HANOI — Three online writers in Vietnam who touched on the sensitive topic of China relations have been arrested in a “mounting crackdown” which drew strong condemnation Friday from a global press watchdog.

The New York-based Committee to Protect Journalists (CPJ) called for the immediate release of Pham Doan Trang, a journalist for prominent news website VietnamNet, and Bui Thanh Hieu, who blogs under the name Nguoi Buon Gio (Wind Trader).

Both were arrested late last week allegedly over “national security” issues.

“Vietnam is already one of the world’s worst violators of Internet freedom, and recent actions only underscore that reputation,” CPJ’s Asia programme director, Bob Dietz, said in a statement.

The mother of another blogger confirmed to AFP on Friday that her daughter, Nguyen Ngoc Nhu Quynh, 30, was arrested by about 15 officers around midnight Wednesday at their home in the southern coastal city of Nha Trang.

Quynh blogged under the name “Me Nam”.

Her mother, Nguyen Thi Tuyet Lan, said Quynh was accused of abusing democratic freedoms to infringe upon the interests of the state, a crime which can lead to a prison term.

A foreign diplomat declined to give details but said Quynh was arrested for “the same reason” as the other blogger and the journalist. The three cases were all closely connected, said the diplomat, who declined to be named.

All three had posted articles about sovereignty issues in the South China Sea, where Vietnam and China are engaged in a boundary dispute over the Spratley and Paracel archipelagos.

Both Wind Trader and Quynh had also written about a bauxite mining project which is controversial partly because a Chinese company has been granted a major contract.

The diplomat, without elaborating, said Quynh went “a step further” than blogging and that this contributed to her arrest.

Quynh’s mother said that on July 20 she wore a T-shirt calling for the cancellation of the bauxite project and announcing Vietnamese sovereignty over the Paracels and Spratleys.

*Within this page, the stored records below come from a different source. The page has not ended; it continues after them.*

(* ===== verification/BoltUpdate.v ===== *)
(** Theorems on the updates of a bolt bucket: Put, Delete and Get act on the map of the
    bucket's items, and rebalance keeps that map; with an example bucket of three leaves. *)

From Stdlib Require Import ZArith Lia.
From stdpp Require Import base numbers option list sorting gmap fin_sets.
From S2P Require Import Prelude GoSort GoBytes BoltFreelist BoltNode BoltCursor BoltTx BoltLevels BoltBucket BoltRebalance.
#[local] Open Scope Z_scope.

(** ** An example bucket *)

Module Bucket.

Definition page_of (leaf : bool) (id : Z) (es : list inode) : page :=
  match write (mkNode leaf false false None id es) (BoltNode.mkPage id 0 0 0 (replicate 112 0)) with
  | Ret p => p
  | _ => BoltNode.mkPage 0 0 0 0 []
  end.

Definition item (k : Z) : inode := mkInode 0 0 [k] [k; k].
Definition nested (k : Z) : inode := mkInode bucketLeafFlag 0 [k] [0].
Definition child (k id : Z) : inode := mkInode 0 id [k] [].

Definition leaf3 : list inode := [item 1; item 3].
Definition leaf4 : list inode := [item 5; item 7].
Definition leaf5 : list inode := [item 9; nested 11].
Definition root2 : list inode := [child 1 3; child 5 4; child 9 5].

Definition levels : list level := [[(3, leaf3); (4, leaf4); (5, leaf5)]; [(2, root2)]].

Definition pages : gmap Z page :=
  {[3 := page_of true 3 leaf3; 4 := page_of true 4 leaf4; 5 := page_of true 5 leaf5; 2 := page_of false 2 root2]}.

(** The pages 2 to 5 of a file of ten pages; page 6 is another bucket's. *)
Definition tx : txb :=
  mkTxb 2 None None ∅ ∅ true true pages 10 (mkFL [7] ∅ {[7]}) 32768.

Lemma levels_entry d id es : entry levels d id es -> (d = 0%nat /\ (id, es) ∈ [(3, leaf3); (4, leaf4); (5, leaf5)]) \/ (d = 1%nat /\ id = 2 /\ es = root2).
Proof.
  intros (l & Hl & Hin). destruct d as [|[|d]]; [left|right|done].
  - injection Hl as <-. done.
  - injection Hl as <-. apply list_elem_of_singleton in Hin. by injection Hin as -> ->.
Qed.

Ltac cases_elem H :=
  repeat (apply elem_of_cons in H as [H|H]); [..|by apply elem_of_nil in H].

Lemma levels_bounded : bounded (items [(2, root2)]) [(3, leaf3); (4, leaf4); (5, leaf5)].
Proof.
  intros i n k Hi Hk. destruct i as [|[|[|i]]]; [..|done]; injection Hi as <-; cbn in Hk; cases_elem Hk; subst k;
    (split; [intros e H0 He; try lia; injection He as <-; by vm_compute|intros e He; try done; injection He as <-; by vm_compute]).
Qed.

Lemma levels_ok : lv_ok levels.
Proof.
  split.
  - by exists 2, root2.
  - intros d up lo Hlo Hup. destruct d as [|[|d]]; [|done|done]. injection Hlo as <-. injection Hup as <-.
    split; [done|exact levels_bounded].
  - intros d l Hl. destruct d as [|[|d]]; [..|done]; injection Hl as <-; unfold keys_sorted; repeat constructor.
  - apply (bool_decide_unpack _). by vm_compute.
Qed.

Lemma tx_reads d id es : entry levels d id es -> exists p, t_pages tx !! id = Some p /\ reads p (d =? 0)%nat id es /\ pg_id p = id /\ pg_overflow p = 0.
Proof.
  intros He. apply levels_entry in He as [[-> Hin]|(-> & -> & ->)].
  - cases_elem Hin; injection Hin as -> ->; (eexists; split; [reflexivity|]); (split; [split; by vm_compute|by vm_compute]).
  - eexists. split; [reflexivity|]. split; [split; by vm_compute|by vm_compute].
Qed.

Lemma levels_valid d id es : entry levels d id es -> Forall (item_valid (d =? 0)%nat) es.
Proof.
  intros He. apply levels_entry in He as [[-> Hin]|(-> & -> & ->)].
  - cases_elem Hin; injection Hin as -> ->; repeat constructor; by vm_compute.
  - repeat constructor; by vm_compute.
Qed.

Lemma tx_inv : inv levels tx.
Proof.
  split; try done.
  - exact levels_ok.
  - by exists root2.
  - intros d id es He _. destruct (tx_reads d id es He) as (p & Hp & Hr & _). exists p. split; [done|]. split; [done|].
    intros P ps e (HP & Hin & Hid). apply levels_entry in HP as [[? _]|(Ed & -> & ->)]; [done|]. injection Ed as ->.
    apply levels_entry in He as [[_ He]|[? _]]; [|done]. unfold root2 in Hin.
    cases_elem Hin; subst e; cbn in Hid; subst id; cases_elem He; (discriminate He || (injection He as ->; done)).
  - exact levels_valid.
Qed.

Lemma tx_ready : ready levels tx.
Proof.
  split.
  - exact tx_inv.
  - intros d id es He. apply levels_entry in He as [[? _]|(_ & _ & ->)]; [done|]. rewrite decide_False by done. cbn. lia.
  - intros d lo i n e Hlo Hi He. destruct d as [|d]; [|by destruct d]. done.
  - intros id He _. apply levels_entry in He as [[_ He]|[? _]]; [|done]. cases_elem He; done.
  - done.
Qed.

Lemma tx_space : space 128 [6] levels tx.
Proof.
  split.
  - apply (fl_ok_seq 7 1); lia.
  - intros id Hid _. apply elem_of_level_ids in Hid as (d & es & He). destruct (tx_reads d id es He) as (p & Hp & _ & Ei & Eo).
    exists p. split; [done|]. split; [done|lia].
  - apply (bool_decide_unpack _). by vm_compute.
  - assert (E : owned (ids levels) tx ++ [6] ++ listed tx = [3; 4; 5; 2; 6; 7]) by (by vm_compute). rewrite E.
    intros x Hx. cases_elem Hx; subst x; by vm_compute.
  - by vm_compute.
  - lia.
Qed.
End Bucket.

(** ** Properties *)

(** C13: the updates of a bucket act on the map of its items. In a bucket whose tree is in
    order, with any of its nodes in memory and the others on pages: Get returns the value of
    a key, or nothing for a key that is not there or is a nested bucket's. Put refuses an
    empty or overlong key, an overlong value and the key of a nested bucket; otherwise it
    maps the key to the value. Delete removes its key, if it is there; it fails with
    ErrIncompatibleValue only if a nested bucket is the first item at or after the key.
    Updates keep the tree in order and leave pages and freelist as they are. *)
Theorem bucket_updates_refine lv b key value fuel : ready lv b -> (length lv <= fuel)%nat ->
  Bucket_Get fuel key b = Ret (x ← bmap lv !! key; if is_bucket x then None else Some (in_value x)) /\
  Put fuel [] value b = Fail ErrKeyRequired /\
  (MaxKeySize < Z.of_nat (length key) -> Put fuel key value b = Fail ErrKeyTooLarge) /\
  (key <> [] -> Z.of_nat (length key) <= MaxKeySize -> MaxValueSize < Z.of_nat (length value) ->
     Put fuel key value b = Fail ErrValueTooLarge) /\
  (key <> [] -> Z.of_nat (length key) <= MaxKeySize -> Z.of_nat (length value) <= valueLimit ->
     if match bmap lv !! key with Some x => is_bucket x | None => false end
     then Put fuel key value b = Fail ErrIncompatibleValue
     else exists lv' b', Put fuel key value b = Ret b' /\ updated lv b lv' b' (<[key := mkInode 0 0 key value]> (bmap lv))) /\
  ((exists lv' b', Delete fuel key b = Ret b' /\ updated lv b lv' b' (delete key (bmap lv)) /\
      (forall x, bmap lv !! key = Some x -> is_bucket x = false)) \/
   (Delete fuel key b = Fail ErrIncompatibleValue /\
      exists x, x ∈ cont lv /\ is_bucket x = true /\ ~ key_lt (in_key x) key /\
        forall y, y ∈ cont lv -> ~ key_lt (in_key y) key -> ~ key_lt (in_key y) (in_key x))).
Proof.
  intros R Hf. destruct (in_open _ _ (ry_inv _ _ R)) as [Ho Hw]. split_and!.
  - by apply Bucket_Get_ok.
  - unfold Put. by rewrite Ho, Hw.
  - intros Hl. unfold Put. rewrite Ho, Hw. cbn [negb].
    destruct (Nat.eqb_spec (length key) 0) as [E|_]; [rewrite E in Hl; done|].
    by destruct (Z.ltb_spec MaxKeySize (Z.of_nat (length key))); [|lia].
  - intros Hk Hl Hv. unfold Put. rewrite Ho, Hw, key_nonempty by done. cbn [negb].
    destruct (Z.ltb_spec MaxKeySize (Z.of_nat (length key))); [lia|].
    by destruct (Z.ltb_spec MaxValueSize (Z.of_nat (length value))); [|lia].
  - intros Hk Hl Hv. by apply Put_ok.
  - by apply Delete_ok.
Qed.

Lemma bucket_updates_refine_witness : ready Bucket.levels Bucket.tx /\ Bucket_Get 2 [5] Bucket.tx = Ret (Some [5; 5]).
Proof.
  split; [exact Bucket.tx_ready|].
  destruct (bucket_updates_refine Bucket.levels Bucket.tx [5] [] 2 Bucket.tx_ready ltac:(cbn; lia)) as [E _].
  rewrite E. by vm_compute.
Defined.

(** C15: Delete of a key that is not there can fail, where the comment on it says that nothing
    is done and a nil error is returned. In any bucket, a key that lies between two
    neighbouring items of a leaf, the second a nested bucket, is not there and its Delete
    fails with ErrIncompatibleValue; and that error for a key that is not there always
    comes so, from a nested bucket that is the first item after the key in a leaf. *)
Theorem delete_absent_fails lv b key fuel : ready lv b -> (length lv <= fuel)%nat ->
  (forall id A y x B, entry lv 0 id (A ++ y :: x :: B) -> key_lt (in_key y) key -> key_lt key (in_key x) ->
     is_bucket x = true -> bmap lv !! key = None /\ Delete fuel key b = Fail ErrIncompatibleValue) /\
  (Delete fuel key b = Fail ErrIncompatibleValue -> bmap lv !! key = None ->
     exists id A x B, entry lv 0 id (A ++ x :: B) /\ is_bucket x = true /\
       (forall y, y ∈ A -> key_lt (in_key y) key) /\ key_lt key (in_key x)).
Proof.
  intros R Hf. pose proof (ry_inv _ _ R) as H. pose proof (in_lv _ _ H) as Hlv.
  destruct (Delete_refused lv b key fuel R Hf) as (i & id & es & l0 & pre & post & F & Hd).
  destruct (found_split lv key i id es l0 pre post Hlv F) as (A & m & B & Ees & Hlb & HA & HB & Hm & Ec & _).
  pose proof (found_lookup lv b key R _ m _ Ec HA HB Hm) as Em. rewrite (found_head key es A m B Ees Hlb) in Hd. split.
  - intros id' A' y x B' He Hy Hx Hbk. pose proof (found_between _ _ _ _ _ _ _ _ _ _ _ _ _ _ H F He Hy Hx) as E.
    assert (He' : entry lv 0 id es).
    { exists l0. split; [apply (fd_level _ _ _ _ _ _ _ _ F)|]. eapply list_elem_of_lookup_2, (fd_node _ _ _ _ _ _ _ _ F). }
    pose proof (entry_sorted _ _ _ _ Hlv He') as Hs.
    pose proof (lower_bound_between es A' y x B' key E Hs Hy Hx) as H1.
    rewrite (found_head key es A m B Ees Hlb) in H1. destruct m as [z|].
    { exfalso. cbn in H1. injection H1 as ->. rewrite (Hm x eq_refl) in Hx. by apply (key_lt_irrefl key). }
    split; [done|]. apply Hd. by exists x.
  - intros E Hn. rewrite Hn in Em. subst m. apply Hd in E as (x & Ex & Hbk). cbn [option_list option_rect app] in Ees, Ex.
    destruct B as [|z B]; [done|]. injection Ex as ->. exists id, A, x, B. split; [|split; [done|]].
    + exists l0. split; [apply (fd_level _ _ _ _ _ _ _ _ F)|]. rewrite <- Ees. eapply list_elem_of_lookup_2, (fd_node _ _ _ _ _ _ _ _ F).
    + split; [intros y Hy; apply HA; set_solver|apply HB; set_solver].
Qed.

(** The last leaf has items 9 and 11, a nested bucket: deleting the absent key 10 fails. *)
Lemma delete_absent_fails_witness :
  ready Bucket.levels Bucket.tx /\ bmap Bucket.levels !! [10] = None /\
  Delete 2 [10] Bucket.tx = Fail ErrIncompatibleValue.
Proof.
  split; [exact Bucket.tx_ready|].
  destruct (delete_absent_fails Bucket.levels Bucket.tx [10] 2 Bucket.tx_ready ltac:(cbn; lia)) as [H _].
  apply (H 5 [] (Bucket.item 9) (Bucket.nested 11) []); [|by vm_compute..].
  exists [(3, Bucket.leaf3); (4, Bucket.leaf4); (5, Bucket.leaf5)]. split; [done|]. right. right. by left.
Defined.

(** C14: Bucket.rebalance keeps the bucket. Whatever the order in which Go ranges over the
    nodes in memory, it ends without error or panic; the items are the same and in the same
    order, and the tree is still in order, with the links between the nodes in memory and
    the pages of the others; each branch has two children or more, and no leaf is empty but
    a root. No page is lost: the pages in use before, overflow pages included, are the
    ones in use after and those that are now pending in the freelist besides the ones that
    were; the free ones are the same, and no page is both in use and listed. *)
Theorem rebalance_keeps pageSize rest c fuel order lv b :
  ready lv b -> space pageSize rest lv b -> (length lv <= S fuel)%nat -> (forall id, is_Some (t_nodes b !! id) -> id ∈ order) ->
  exists lv' b', bucket_rebalance fuel c order b = Ret b' /\ inv lv' b' /\ bmap lv' = bmap lv /\ cont lv' = cont lv /\
    arity lv' None /\ (forall id, entry lv' 0 id [] -> length lv' = 1%nat) /\ space pageSize rest lv' b' /\ kept b b' /\
    owned (ids lv) b ++ pend (t_free b) ≡ₚ owned (ids lv') b' ++ pend (t_free b').
Proof.
  intros R Hs Hf Hc. destruct (bucket_rebalance_ok pageSize rest c fuel order lv b R Hs Hf Hc) as (lv' & b' & E & ? & ? & ? & Ec & K & _ & ? & _ & Hac).
  exists lv', b'. split; [done|]. split; [done|]. split; [unfold bmap; by rewrite Ec|]. split; [done|]. do 4 (split; [done|]).
  destruct K as (_ & _ & _ & _ & _ & _ & _ & Ef). unfold accounted, listed in Hac. rewrite Ef in Hac.
  rewrite !(Permutation_app_swap_app _ (BoltFreelist.ids _)) in Hac. by apply Permutation_app_inv_l in Hac.
Qed.

(** After two deletions the first leaf is empty. *)
Lemma rebalance_keeps_witness :
  let c := mkConfig 128 1 half 32768 (fun _ => true) in
  exists b2, (b ← Delete 2 [1] Bucket.tx; Delete 2 [3] b) = Ret b2 /\
    exists lv' b', bucket_rebalance 2 c (elements (dom (t_nodes b2))) b2 = Ret b' /\
      bmap lv' = delete [3] (delete [1] (bmap Bucket.levels)) /\ space 128 [6] lv' b' /\
      [3; 4; 5; 2] ≡ₚ owned (ids lv') b' ++ pend (t_free b').
Proof.
  intros c. assert (Hrun : match (b ← Delete 2 [1] Bucket.tx; Delete 2 [3] b) with Ret _ => true | _ => false end = true) by (by vm_compute).
  destruct (Delete_ok Bucket.levels Bucket.tx [1] 2 Bucket.tx_ready ltac:(cbn; lia)) as [(lv1 & b1 & E1 & [R1 S1 L1 I1 M1] & _)|[E1 _]].
  2: { exfalso. rewrite E1 in Hrun. clear E1. discriminate Hrun. }
  rewrite E1 in Hrun |- *. cbn [mbind outcome_bind] in *.
  destruct (Delete_ok lv1 b1 [3] 2 R1 ltac:(rewrite L1; cbn; lia)) as [(lv2 & b2 & E2 & [R2 S2 L2 I2 M2] & _)|[E2 _]].
  2: { exfalso. rewrite E2 in Hrun. clear E2. discriminate Hrun. }
  exists b2. split; [done|].
  assert (Hs : space 128 [6] lv2 b2).
  { destruct S1 as (_ & _ & _ & _ & P1 & W1 & F1 & D1), S2 as (_ & _ & _ & _ & P2 & W2 & F2 & D2).
    unfold space. rewrite I2, I1. apply (pages_same _ _ _ Bucket.tx); [congruence..|exact Bucket.tx_space]. }
  destruct (rebalance_keeps 128 [6] c 2 (elements (dom (t_nodes b2))) lv2 b2 R2 Hs) as (lv' & b' & E & _ & Em & _ & _ & _ & S' & _ & Hac).
  - rewrite L2, L1. cbn. lia.
  - intros id Hid. by apply elem_of_elements, elem_of_dom.
  - exists lv', b'. split; [done|]. split; [by rewrite Em, M2, M1|]. split; [done|].
    rewrite <- Hac. destruct S1 as (_ & _ & _ & _ & P1 & _ & F1 & _), S2 as (_ & _ & _ & _ & P2 & _ & F2 & _).
    rewrite I2, I1, F2, F1. unfold owned, span. rewrite P2, P1. by vm_compute.
Defined.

“Growing commercial and diplomatic ties with China are particularly sensitive in Vietnam, given the two neighbouring countries’ often antagonistic history,” the CPJ said in a statement.

The detained VietnamNet reporter wrote in May that China “possesses the conditions to become a regional hegemonist.”

She had also shared sensitive information with bloggers and other journalists about a Chinese official who called on his Vietnamese counterparts to discipline local newspapers and journalists, the CPJ said, citing the independent Free Journalists’ Network of Vietnam.

Another foreign diplomat said Friday that the arrests are linked to China issues but also to preparations for the Communist Party’s 2011 congress.

“The tension’s getting higher and higher,” said the diplomat, also requesting anonymity. “They want to have everything in order” before the Congress, where top leadership positions are decided.

Last week, Vietnamese newspaper reporter Huy Duc was fired after writing comments in a personal blog highlighting human rights abuses committed by Vietnam’s former communist ally the Soviet Union.

US ambassador Michael Michalak recently expressed concern over Vietnam’s efforts to crack down on the media and to “criminalise free speech.”

Vietnam late last year tightened curbs on bloggers to ban views seen as opposing the state or undermining national security. The country’s traditional media are all linked to the state.